Exercise data =>
▽

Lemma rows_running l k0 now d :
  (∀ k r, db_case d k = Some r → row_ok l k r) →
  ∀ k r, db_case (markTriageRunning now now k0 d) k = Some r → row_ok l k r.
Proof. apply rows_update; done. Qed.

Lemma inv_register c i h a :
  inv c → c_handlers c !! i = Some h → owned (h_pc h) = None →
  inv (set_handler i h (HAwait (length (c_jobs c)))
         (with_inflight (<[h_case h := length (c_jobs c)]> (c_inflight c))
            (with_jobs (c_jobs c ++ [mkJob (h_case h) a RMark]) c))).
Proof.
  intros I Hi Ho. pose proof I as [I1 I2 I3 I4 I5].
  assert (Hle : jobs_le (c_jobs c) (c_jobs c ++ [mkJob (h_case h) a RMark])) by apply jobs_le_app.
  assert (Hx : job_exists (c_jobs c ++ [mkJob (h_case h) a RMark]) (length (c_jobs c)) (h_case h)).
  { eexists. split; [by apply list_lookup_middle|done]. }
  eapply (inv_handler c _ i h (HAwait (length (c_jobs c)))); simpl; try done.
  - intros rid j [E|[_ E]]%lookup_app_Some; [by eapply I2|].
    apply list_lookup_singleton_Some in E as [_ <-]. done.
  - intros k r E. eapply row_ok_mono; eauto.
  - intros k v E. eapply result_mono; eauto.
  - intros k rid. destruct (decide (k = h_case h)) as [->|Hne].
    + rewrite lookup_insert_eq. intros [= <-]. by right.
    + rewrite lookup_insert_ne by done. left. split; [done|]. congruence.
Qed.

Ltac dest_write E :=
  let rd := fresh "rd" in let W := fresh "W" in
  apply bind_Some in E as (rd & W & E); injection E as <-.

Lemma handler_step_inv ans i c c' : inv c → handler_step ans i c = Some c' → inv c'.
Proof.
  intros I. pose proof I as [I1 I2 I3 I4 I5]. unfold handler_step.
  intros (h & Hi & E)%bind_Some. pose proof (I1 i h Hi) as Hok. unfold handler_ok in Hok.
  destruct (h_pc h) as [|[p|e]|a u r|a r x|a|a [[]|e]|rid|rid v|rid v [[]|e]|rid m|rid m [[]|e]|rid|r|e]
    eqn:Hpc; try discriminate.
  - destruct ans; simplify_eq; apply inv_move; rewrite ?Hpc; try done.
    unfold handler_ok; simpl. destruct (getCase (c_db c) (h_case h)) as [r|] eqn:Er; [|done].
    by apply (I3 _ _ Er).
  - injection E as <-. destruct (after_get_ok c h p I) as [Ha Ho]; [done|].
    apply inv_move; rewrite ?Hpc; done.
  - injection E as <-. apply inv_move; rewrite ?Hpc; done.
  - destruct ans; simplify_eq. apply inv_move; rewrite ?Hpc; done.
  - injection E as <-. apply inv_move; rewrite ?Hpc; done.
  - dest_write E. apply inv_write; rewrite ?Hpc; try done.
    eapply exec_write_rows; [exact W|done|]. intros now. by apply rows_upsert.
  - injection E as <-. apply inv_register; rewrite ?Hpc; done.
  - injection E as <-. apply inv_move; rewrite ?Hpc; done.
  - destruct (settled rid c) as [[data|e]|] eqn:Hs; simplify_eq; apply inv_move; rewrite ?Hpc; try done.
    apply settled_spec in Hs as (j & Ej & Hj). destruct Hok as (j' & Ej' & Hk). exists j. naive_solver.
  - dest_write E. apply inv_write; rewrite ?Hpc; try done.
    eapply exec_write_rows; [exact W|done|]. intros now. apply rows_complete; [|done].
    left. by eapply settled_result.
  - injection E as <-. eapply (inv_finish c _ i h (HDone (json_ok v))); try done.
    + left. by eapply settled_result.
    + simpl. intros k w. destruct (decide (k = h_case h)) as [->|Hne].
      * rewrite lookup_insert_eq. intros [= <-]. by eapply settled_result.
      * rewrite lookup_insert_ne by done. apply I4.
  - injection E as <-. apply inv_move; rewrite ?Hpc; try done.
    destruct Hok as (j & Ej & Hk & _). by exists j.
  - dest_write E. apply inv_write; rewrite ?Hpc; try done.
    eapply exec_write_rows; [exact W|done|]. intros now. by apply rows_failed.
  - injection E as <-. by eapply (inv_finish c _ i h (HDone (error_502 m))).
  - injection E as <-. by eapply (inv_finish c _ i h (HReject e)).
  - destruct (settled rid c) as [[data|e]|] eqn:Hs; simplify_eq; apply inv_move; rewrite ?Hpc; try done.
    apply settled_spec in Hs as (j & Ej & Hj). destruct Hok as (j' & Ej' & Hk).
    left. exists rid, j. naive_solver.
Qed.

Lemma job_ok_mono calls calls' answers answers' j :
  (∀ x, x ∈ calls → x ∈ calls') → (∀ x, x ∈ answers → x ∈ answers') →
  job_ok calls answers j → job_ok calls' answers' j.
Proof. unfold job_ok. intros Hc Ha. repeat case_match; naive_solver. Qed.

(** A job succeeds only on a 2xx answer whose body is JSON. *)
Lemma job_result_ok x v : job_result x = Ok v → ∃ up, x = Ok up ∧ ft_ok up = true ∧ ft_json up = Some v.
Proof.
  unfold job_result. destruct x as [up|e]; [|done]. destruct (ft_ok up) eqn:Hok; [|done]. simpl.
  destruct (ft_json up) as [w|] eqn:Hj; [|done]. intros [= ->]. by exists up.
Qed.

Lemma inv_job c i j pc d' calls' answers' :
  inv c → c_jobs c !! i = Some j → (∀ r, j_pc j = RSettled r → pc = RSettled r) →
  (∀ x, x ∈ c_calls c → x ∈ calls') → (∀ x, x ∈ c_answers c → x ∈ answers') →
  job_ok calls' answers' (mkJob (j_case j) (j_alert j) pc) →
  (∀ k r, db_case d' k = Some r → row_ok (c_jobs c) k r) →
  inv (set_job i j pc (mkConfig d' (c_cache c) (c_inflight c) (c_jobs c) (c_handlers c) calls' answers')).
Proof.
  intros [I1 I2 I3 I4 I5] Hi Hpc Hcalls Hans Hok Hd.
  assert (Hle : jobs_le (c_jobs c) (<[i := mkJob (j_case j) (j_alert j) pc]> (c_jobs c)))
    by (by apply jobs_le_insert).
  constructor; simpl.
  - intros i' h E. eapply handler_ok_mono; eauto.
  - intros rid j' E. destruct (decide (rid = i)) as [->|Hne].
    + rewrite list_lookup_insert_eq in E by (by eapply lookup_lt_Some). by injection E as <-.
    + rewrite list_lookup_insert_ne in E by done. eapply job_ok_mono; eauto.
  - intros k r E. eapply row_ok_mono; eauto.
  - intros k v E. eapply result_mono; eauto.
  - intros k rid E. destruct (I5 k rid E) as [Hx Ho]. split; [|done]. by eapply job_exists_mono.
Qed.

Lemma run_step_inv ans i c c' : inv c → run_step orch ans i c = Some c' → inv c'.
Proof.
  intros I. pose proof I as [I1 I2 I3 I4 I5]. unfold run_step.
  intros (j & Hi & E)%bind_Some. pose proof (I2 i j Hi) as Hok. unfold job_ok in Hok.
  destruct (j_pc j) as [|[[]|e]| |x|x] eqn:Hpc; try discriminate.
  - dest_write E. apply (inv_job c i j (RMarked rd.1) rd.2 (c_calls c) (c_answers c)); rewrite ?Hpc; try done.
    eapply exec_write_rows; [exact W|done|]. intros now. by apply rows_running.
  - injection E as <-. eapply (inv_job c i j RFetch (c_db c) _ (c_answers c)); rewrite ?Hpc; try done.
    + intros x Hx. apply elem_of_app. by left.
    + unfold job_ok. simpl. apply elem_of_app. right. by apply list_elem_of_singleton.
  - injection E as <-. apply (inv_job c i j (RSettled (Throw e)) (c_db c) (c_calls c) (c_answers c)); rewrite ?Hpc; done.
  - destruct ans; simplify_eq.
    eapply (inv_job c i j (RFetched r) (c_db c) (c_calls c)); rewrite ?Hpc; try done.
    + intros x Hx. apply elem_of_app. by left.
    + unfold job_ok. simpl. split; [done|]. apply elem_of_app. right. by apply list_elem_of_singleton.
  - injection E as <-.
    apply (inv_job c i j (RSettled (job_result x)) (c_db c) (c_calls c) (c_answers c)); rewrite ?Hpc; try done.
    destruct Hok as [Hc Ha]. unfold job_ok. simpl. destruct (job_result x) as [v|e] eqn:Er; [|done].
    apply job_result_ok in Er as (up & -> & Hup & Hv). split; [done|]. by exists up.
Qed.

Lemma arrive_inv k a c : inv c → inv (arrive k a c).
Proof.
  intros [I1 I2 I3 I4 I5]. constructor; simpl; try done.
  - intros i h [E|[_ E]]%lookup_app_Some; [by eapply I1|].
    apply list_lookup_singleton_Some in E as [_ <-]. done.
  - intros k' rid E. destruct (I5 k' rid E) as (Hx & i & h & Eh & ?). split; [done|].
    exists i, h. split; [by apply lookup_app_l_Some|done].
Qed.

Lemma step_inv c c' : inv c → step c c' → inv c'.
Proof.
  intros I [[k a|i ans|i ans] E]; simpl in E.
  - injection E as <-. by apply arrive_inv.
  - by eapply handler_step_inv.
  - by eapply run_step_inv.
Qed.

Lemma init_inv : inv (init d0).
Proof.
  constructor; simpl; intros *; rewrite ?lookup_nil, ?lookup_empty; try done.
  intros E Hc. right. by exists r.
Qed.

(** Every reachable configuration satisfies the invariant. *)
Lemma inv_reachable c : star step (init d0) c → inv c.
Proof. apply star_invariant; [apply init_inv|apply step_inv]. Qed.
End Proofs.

△

Required work =>
Only the lines above from the line containing "(** A job succeeds" through the line containing "- intros rid j'" should be retyped, exactly and with both ends included.

Solution to this exercise =>
(** A job succeeds only on a 2xx answer whose body is JSON. *)
Lemma job_result_ok x v : job_result x = Ok v → ∃ up, x = Ok up ∧ ft_ok up = true ∧ ft_json up = Some v.
Proof.
  unfold job_result. destruct x as [up|e]; [|done]. destruct (ft_ok up) eqn:Hok; [|done]. simpl.
  destruct (ft_json up) as [w|] eqn:Hj; [|done]. intros [= ->]. by exists up.
Qed.

Lemma inv_job c i j pc d' calls' answers' :
  inv c → c_jobs c !! i = Some j → (∀ r, j_pc j = RSettled r → pc = RSettled r) →
  (∀ x, x ∈ c_calls c → x ∈ calls') → (∀ x, x ∈ c_answers c → x ∈ answers') →
  job_ok calls' answers' (mkJob (j_case j) (j_alert j) pc) →
  (∀ k r, db_case d' k = Some r → row_ok (c_jobs c) k r) →
  inv (set_job i j pc (mkConfig d' (c_cache c) (c_inflight c) (c_jobs c) (c_handlers c) calls' answers')).
Proof.
  intros [I1 I2 I3 I4 I5] Hi Hpc Hcalls Hans Hok Hd.
  assert (Hle : jobs_le (c_jobs c) (<[i := mkJob (j_case j) (j_alert j) pc]> (c_jobs c)))
    by (by apply jobs_le_insert).
  constructor; simpl.
  - intros i' h E. eapply handler_ok_mono; eauto.
  - intros rid j' E. destruct (decide (rid = i)) as [->|Hne].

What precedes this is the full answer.